TASK DESCRIPTION: Starting with the line that contains "Definition flag (s" and stopping after the line that contains "Definition same_rest (s", copy the entries below exactly. Include nothing else.

SOURCE DATA:
(* ===== verification/Protect.v ===== *)
(** * The beacon tells which stations need protection

    Theorems on the handlers of [Bss]: over any sequence of joining, leaving and
    coexistence frames the counters are the numbers of stations that lack a
    capability, and the ERP and HT operation elements of the beacon say so. *)
From stdpp Require Import functions sets.
From S2P Require Import Prelude Ies Cam Macid Sta Tim Bss.

Module Protect.
Import Ies Cam Sta Tim Bss.

(** ** The bodies of elements *)

Fixpoint body_of (id : Z) (es : list ie) : option (list Z) :=
  match es with [] => None | e :: es => if e.1 =? id then Some e.2 else body_of id es end.
Fixpoint set_body (id : Z) (b : list Z) (es : list ie) : list ie :=
  match es with [] => [] | e :: es => if e.1 =? id then (id, b) :: es else e :: set_body id b es end.

Lemma body_split id es b : body_of id es = Some b ->
  exists e1 e2, es = e1 ++ (id, b) :: e2 /\ Forall (fun x => x.1 <> id) e1 /\ forall b', set_body id b' es = e1 ++ (id, b') :: e2.
Proof.
  induction es as [|[i x] es IH]; [done|]. cbn. destruct (Z.eqb_spec i id) as [->|Hn].
  - intros [= ->]. exists [], es. split; [done|]. split; [constructor|]. done.
  - intros H. destruct (IH H) as (e1 & e2 & -> & Hf & Hs). exists ((i, x) :: e1), e2. split; [done|]. split; [by constructor|]. intros b'. by rewrite Hs.
Qed.

Lemma body_set id id' b es : body_of id' (set_body id b es) = if id' =? id then (fun _ => b) <$> body_of id es else body_of id' es.
Proof.
  induction es as [|[i x] es IH]; cbn; [by destruct (id' =? id)|]. destruct (Z.eqb_spec i id) as [->|Hn]; cbn.
  - rewrite (Z.eqb_sym id id'). by destruct (Z.eqb_spec id' id).
  - rewrite IH. destruct (Z.eqb_spec i id') as [->|]; [|done]. by rewrite (proj2 (Z.eqb_neq _ _)).
Qed.

Lemma body_of_mid id e1 b e2 : Forall (fun x => x.1 <> id) e1 -> body_of id (e1 ++ (id, b) :: e2) = Some b.
Proof. induction 1 as [|[i x] e1 Hn _ IH]; cbn in *; [by rewrite Z.eqb_refl|]. by rewrite (proj2 (Z.eqb_neq _ _)). Qed.

(** ** The beacon *)

(** The elements [es] are the ones of the beacon, a TIM element among them, with room
    for it to grow. *)
Record shape (s : bss) (es : list ie) : Prop := {
  sh_ies : exists fixed spare, zlen fixed = 12 /\ ies s = fixed ++ enc_ies es ++ spare;
  sh_len : ielen s = 12 + zlen (enc_ies es);
  sh_tim : exists t, body_of _TIM_IE_ es = Some t /\ t <> [] /\ zlen (enc_ies es) - zlen t + zlen (tim_bmp s) + 15 <= zlen (ies s);
  sh_cap : zlen (ies s) < 2 ^ 32;
  sh_bmp : bytes_ok (tim_bmp s) /\ 1 <= zlen (tim_bmp s) <= 250 }.

(** An element is found, and a part of its body can be rewritten. *)
Lemma shape_edit s es id body u old w : shape s es -> id <> _TIM_IE_ -> body_of id es = Some body -> body = u ++ old ++ w ->
  exists p pre post, rtw_get_ie (ies s) 12 id 0 (ielen s - 12) = Ret (Some p, zlen body) /\ ies s = pre ++ old ++ post /\ zlen pre = p + 2 + zlen u /\
    rd (ies s) (p + 1) = Ret (zlen body) /\
    forall new, zlen new = zlen old -> shape (set_bcn (pre ++ new ++ post) (ielen s) s) (set_body id (u ++ new ++ w) es) /\ rd (pre ++ new ++ post) (p + 1) = Ret (zlen body) /\
      rtw_get_ie (pre ++ new ++ post) 12 id 0 (ielen s - 12) = Ret (Some p, zlen body).
Proof.
  intros [(fixed & spare & Hf & Ei) Hl (t & Ht & Hne & Hr) Hc Hb] Hid Hbody Eb. destruct (body_split _ _ _ Hbody) as (e1 & e2 & Ees & Hno & Hset).
  set (pre0 := fixed ++ enc_ies e1 ++ [id]).
  exists (12 + zlen (enc_ies e1)), (pre0 ++ [zlen body] ++ u), (w ++ enc_ies e2 ++ spare).
  assert (forall x, zlen x = zlen old -> fixed ++ enc_ies (e1 ++ (id, u ++ x ++ w) :: e2) ++ spare = pre0 ++ zlen body :: (u ++ x ++ w ++ enc_ies e2 ++ spare)) as Eenc.
  { intros x Hx. rewrite enc_ies_app, enc_ies_cons. unfold enc_ie, pre0. cbn [fst snd]. rewrite Eb. replace (zlen (u ++ x ++ w)) with (zlen (u ++ old ++ w)) by zlen_lia.
    rewrite <- !app_assoc. cbn [app]. by rewrite <- !app_assoc. }
  assert (zlen pre0 = 12 + zlen (enc_ies e1) + 1) as Hp0 by (unfold pre0; zlen_lia).
  assert (ies s = pre0 ++ zlen body :: (u ++ old ++ w ++ enc_ies e2 ++ spare)) as Ei' by (rewrite Ei, Ees, Eb; rewrite Eenc by done; by rewrite Eb).
  split_and!.
  - replace (ielen s - 12) with (zlen (enc_ies es)) by lia. rewrite Ei, Ees. exact (get_ie_hit fixed e1 (id, body) e2 spare 0 Hf Hno).
  - rewrite Ei', <- !app_assoc. done.
  - autorewrite with zlen. lia.
  - rewrite Ei'. apply rd_mid. lia.
  - intros new Hn. assert ((pre0 ++ [zlen body] ++ u) ++ new ++ w ++ enc_ies e2 ++ spare = pre0 ++ zlen body :: (u ++ new ++ w ++ enc_ies e2 ++ spare)) as En by (by rewrite <- !app_assoc).
    assert (zlen (enc_ies (set_body id (u ++ new ++ w) es)) = zlen (enc_ies es)) as Hz.
    { rewrite Hset, Ees, !enc_ies_app, !enc_ies_cons, Eb. unfold enc_ie. cbn [fst snd]. zlen_lia. }
    assert (zlen ((pre0 ++ [zlen body] ++ u) ++ new ++ w ++ enc_ies e2 ++ spare) = zlen (ies s)) as Hzz by (rewrite Ei'; zlen_lia).
    split; [|split; [rewrite En; apply rd_mid; lia|]].
    2: { replace (ielen s - 12) with (zlen (enc_ies es)) by lia. rewrite <- Hz, Hset, En, <- Eenc by done.
         etransitivity; [exact (get_ie_hit fixed e1 (id, u ++ new ++ w) e2 spare 0 Hf Hno)|]. cbn [snd]. do 2 f_equal. rewrite Eb. zlen_lia. }
    split; cbn [ies ielen tim_bmp set_bcn]; rewrite ?Hz, ?Hzz; try done.
    + exists fixed, spare. split; [done|]. rewrite Hset, Eenc by done. exact En.
    + exists t. split; [|done]. rewrite body_set. by rewrite (proj2 (Z.eqb_neq _ _)) by congruence.
Qed.

Lemma zlen_mid e1 id b e2 : zlen (enc_ies (e1 ++ (id, b) :: e2)) = zlen (enc_ies e1) + (zlen b + 2) + zlen (enc_ies e2).
Proof. rewrite enc_ies_app, enc_ies_cons, !zlen_app, zlen_enc_ie. cbn [snd]. lia. Qed.

(** The TIM element follows the bitmap; the other elements stay. *)
Lemma shape_tim s es : shape s es -> exists b n es', update_BCNTIM true (tim_bmp s) (ies s) (ielen s) = Ret (b, n) /\ shape (set_bcn b n s) es' /\
  forall id, id <> _TIM_IE_ -> body_of id es' = body_of id es.
Proof.
  intros [(fixed & spare & Hf & Ei) Hl (t & Ht & Hne & Hr) Hc (Hb & Hbl)]. destruct (body_split _ _ _ Ht) as (e1 & e2 & Ees & Hno & Hset).
  assert (es = e1 ++ [(_TIM_IE_, t)] ++ e2) as Ees' by done. rewrite Ei, Ees' in Hc, Hr |- *. rewrite Ees' in Hl. rewrite Hl.
  destruct (update_BCNTIM_ok (tim_bmp s) fixed e1 [(_TIM_IE_, t)] e2 spare) as (body & spare' & [Hb4 _] & Lb & E & Hz); [done|done|done|by constructor| |done|].
  { assert (zlen (enc_ies [(_TIM_IE_, t)]) = zlen t + 2) as -> by (rewrite enc_ies_cons, zlen_app, zlen_enc_ie; cbn [snd]; change (enc_ies []) with (@nil Z); rewrite zlen_nil; lia). cbn [app] in Hr. rewrite zlen_mid in Hr.
    assert (zlen (fixed ++ enc_ies (e1 ++ (_TIM_IE_, t) :: e2) ++ spare) = 12 + (zlen (enc_ies e1) + (zlen t + 2) + zlen (enc_ies e2)) + zlen spare) as Hs by (rewrite !zlen_app, zlen_mid; lia).
    lia. }
  eexists _, _, (e1 ++ (_TIM_IE_, body) :: e2). split; [exact E|]. split.
  - split; cbn [ies ielen tim_bmp set_bcn]; rewrite ?Hz; try done; [by exists fixed, spare'|]. exists body. split; [by apply body_of_mid|]. split.
    + intros ->. by destruct Hb4.
    + cbn [app] in Hr |- *. rewrite zlen_mid in Hr. rewrite zlen_mid. eapply Z.le_trans; [|exact Hr]. lia.
  - intros id Hid. rewrite <- (Hset body), body_set. rewrite (proj2 (Z.eqb_neq id _TIM_IE_) Hid). by rewrite Ees'.
Qed.

(** ** Counting *)

Definition flag (s : bss) (i : nat) (f : feat) : bool := default false ((fun fl => fl f) <$> stas s !! i).
Definition number {A} (P : A -> bool) (l : list A) : Z := Z.of_nat (length (List.filter P l)).
Definition counted (s : bss) : Prop := forall f, cnt s f = number (fun fl => fl f) (stas s).

Lemma number_insert {A} (P : A -> bool) l i x y : l !! i = Some x -> number P (<[i := y]> l) = number P l - Z.b2z (P x) + Z.b2z (P y).
Proof.
  revert i. induction l as [|z l IH]; intros [|i]; [done|done| |]; unfold number in *.
  - intros [= ->]. change (<[0%nat:=y]> (x :: l)) with (y :: l). cbn [List.filter]. destruct (P x), (P y); cbn [length Z.b2z]; lia.
  - intros H. specialize (IH i H). change (<[S i:=y]> (z :: l)) with (z :: <[i:=y]> l). cbn [List.filter]. destruct (P z); cbn [length]; lia.
Qed.

Lemma number_nonneg {A} (P : A -> bool) l : 0 <= number P l.
Proof. unfold number. lia. Qed.

(** [s'] differs from [s] in the counters and the flags only. *)
Definition same_rest (s s' : bss) : Prop := s' = set_cnt (cnt s') (stas s') s.

Lemma change_ok f i v s : counted s -> (i < length (stas s))%nat ->
  exists s', change f i v s = Ret (negb (eqb (flag s i f) v), s') /\ same_rest s s' /\ counted s' /\ length (stas s') = length (stas s) /\
    (forall j g, flag s' j g = if bool_decide (j = i /\ g = f) then v else flag s j g) /\
    (forall g, g <> f -> cnt s' g = cnt s g) /\ cnt s' f = cnt s f + (if eqb (flag s i f) v then 0 else if v then 1 else -1).
Proof.
  intros Hc Hi. destruct (lookup_lt_is_Some_2 _ _ Hi) as [fl Hfl]. unfold change. rewrite (proj2 (rd_Ret _ _ fl)) by (split; [lia|by rewrite Nat2Z.id]). simp_res.
  assert (flag s i f = fl f) as Ef by (unfold flag; by rewrite Hfl). rewrite Ef. destruct (eqb (fl f) v) eqn:Ev.
  { apply eqb_prop in Ev. exists s. split; [done|]. split; [by destruct s|]. split_and!; try done; [|lia]. intros j g. case_bool_decide as Hj; [|done]. destruct Hj as [-> ->]. by rewrite Ef. }
  rewrite wr_Ret, Nat2Z.id by (unfold zlen; lia). simp_res. eexists. split; [done|]. split; [done|].
  assert (v = negb (fl f)) as -> by (by destruct (fl f), v).
  split_and!; cbn [cnt stas set_cnt].
  - intros g. cbn [cnt stas set_cnt]. rewrite (number_insert _ _ _ fl) by done. destruct (decide (g = f)) as [->|Hn].
    + rewrite !fn_lookup_insert, (Hc f). destruct (fl f); cbn; lia.
    + rewrite !fn_lookup_insert_ne by done. rewrite (Hc g). lia.
  - apply length_insert.
  - intros j g. unfold flag. cbn [stas set_cnt]. destruct (decide (j = i)) as [->|Hj].
    + rewrite list_lookup_insert_eq, Hfl by done. cbn. destruct (decide (g = f)) as [->|Hg]; [by rewrite fn_lookup_insert, bool_decide_true|]. by rewrite fn_lookup_insert_ne, bool_decide_false by naive_solver.
    + rewrite list_lookup_insert_ne by done. by rewrite bool_decide_false by naive_solver.
  - intros g Hg. by rewrite fn_lookup_insert_ne.
  - by rewrite fn_lookup_insert.
Qed.

(** ** Updating the elements *)

(** What an update of the beacon leaves alone. *)
Definition same_data (s s' : bss) : Prop :=
  cnt s' = cnt s /\ stas s' = stas s /\ ht_op_mode s' = ht_op_mode s /\ erp_enable s' = erp_enable s.

Lemma shape_data s s' es : shape s es -> ies s' = ies s -> ielen s' = ielen s -> tim_bmp s' = tim_bmp s -> shape s' es.
Proof. intros [] E1 E2 E3. split; by rewrite ?E1, ?E2, ?E3. Qed.

Lemma land3_lor v : Z.land (Z.lor v 3) 3 = 3.
Proof. rewrite Z.land_lor_distr_l. change (Z.land 3 3) with 3. apply Z.bits_inj'. intros n Hn. zbits_norm. by destruct (Z.testbit v n), (Z.testbit 3 n). Qed.
Lemma land3_ldiff v : Z.land (Z.ldiff v 3) 3 = 0.
Proof. apply Z.bits_inj'. intros n Hn. zbits_norm. by destruct (Z.testbit v n), (Z.testbit 3 n). Qed.
Lemma land3_keep v m : Z.land 3 m = 0 -> Z.land (Z.lor v m) 3 = Z.land v 3 /\ Z.land (Z.ldiff v m) 3 = Z.land v 3.
Proof.
  intros H. assert (forall n, Z.testbit 3 n && Z.testbit m n = false) as Hb by (intros n; by rewrite <- Z.land_spec, H, Z.bits_0).
  split; apply Z.bits_inj'; intros n Hn; zbits_norm; specialize (Hb n); by destruct (Z.testbit v n), (Z.testbit 3 n), (Z.testbit m n).
Qed.

Lemma erp_update s es v r : shape s es -> erp_enable s = true -> body_of _ERPINFO_IE_ es = Some (v :: r) ->
  exists s' es' v', update_bcn_erpinfo_ie s = Ret s' /\ shape s' es' /\ body_of _ERPINFO_IE_ es' = Some (v' :: r) /\ Z.land v' 3 = (if cnt s NonErp =? 1 then 3 else 0) /\
    (forall id, id <> _ERPINFO_IE_ -> body_of id es' = body_of id es) /\ same_data s s'.
Proof.
  intros Hs He Hb. destruct (shape_edit s es _ERPINFO_IE_ (v :: r) [] [v] r Hs ltac:(done) Hb eq_refl) as (p & pre & post & Eg & Ei & Hp & Er & Hn).
  rewrite zlen_nil in Hp. unfold update_bcn_erpinfo_ie. rewrite He. cbn [negb]. bind_step Eg. rewrite (proj2 (Z.ltb_lt 0 _)) by zlen_lia.
  rewrite Ei. rewrite (bind_Ret _ _ v) by (apply rd_mid; lia). cbn zeta.
  set (v1 := if cnt s NonErp =? 1 then _ else _). set (v' := if 0 <? cnt s NoShortPreamble then _ else _).
  assert (Z.land v' 3 = if cnt s NonErp =? 1 then 3 else 0) as Hv.
  { destruct (land3_keep v1 4 eq_refl) as [K1 K2]. unfold v'. destruct (_ <? _); rewrite ?K1, ?K2; unfold v1; destruct (_ =? 1); auto using land3_lor, land3_ldiff. }
  clearbody v'. rewrite (bind_Ret _ _ (pre ++ [v'] ++ post)) by (apply wr_mid; lia).
  destruct (Hn [v'] eq_refl) as (Hs' & Er' & _). unfold ERP_IE_handler. rewrite (bind_Ret _ _ _ Er').
  assert (forall e x, e = true -> shape (set_erp e x (set_bcn (pre ++ [v'] ++ post) (ielen s) s)) (set_body _ERPINFO_IE_ (v' :: r) es)) as Hsh by (intros; by eapply shape_data).
  assert (body_of _ERPINFO_IE_ (set_body _ERPINFO_IE_ (v' :: r) es) = Some (v' :: r)) as Hb' by (by rewrite body_set, Z.eqb_refl, Hb).
  assert (forall id, id <> _ERPINFO_IE_ -> body_of id (set_body _ERPINFO_IE_ (v' :: r) es) = body_of id es) as Ho by (intros id Hid; by rewrite body_set, (proj2 (Z.eqb_neq _ _) Hid)).
  destruct (1 <? zlen (v :: r)); [by eexists _, _, v'; split_and!|]. destruct (zlen (v :: r) =? 1).
  - rewrite (bind_Ret _ _ v') by (apply rd_mid; lia). eexists _, _, v'. split_and!; try done. by apply Hsh.
  - eexists _, _, v'. split_and!; try done. by apply Hsh.
Qed.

ANSWER TO THIS PROBLEM:
Definition flag (s : bss) (i : nat) (f : feat) : bool := default false ((fun fl => fl f) <$> stas s !! i).
Definition number {A} (P : A -> bool) (l : list A) : Z := Z.of_nat (length (List.filter P l)).
Definition counted (s : bss) : Prop := forall f, cnt s f = number (fun fl => fl f) (stas s).

Lemma number_insert {A} (P : A -> bool) l i x y : l !! i = Some x -> number P (<[i := y]> l) = number P l - Z.b2z (P x) + Z.b2z (P y).
Proof.
  revert i. induction l as [|z l IH]; intros [|i]; [done|done| |]; unfold number in *.
  - intros [= ->]. change (<[0%nat:=y]> (x :: l)) with (y :: l). cbn [List.filter]. destruct (P x), (P y); cbn [length Z.b2z]; lia.
  - intros H. specialize (IH i H). change (<[S i:=y]> (z :: l)) with (z :: <[i:=y]> l). cbn [List.filter]. destruct (P z); cbn [length]; lia.
Qed.

Lemma number_nonneg {A} (P : A -> bool) l : 0 <= number P l.
Proof. unfold number. lia. Qed.

(** [s'] differs from [s] in the counters and the flags only. *)
Definition same_rest (s s' : bss) : Prop := s' = set_cnt (cnt s') (stas s') s.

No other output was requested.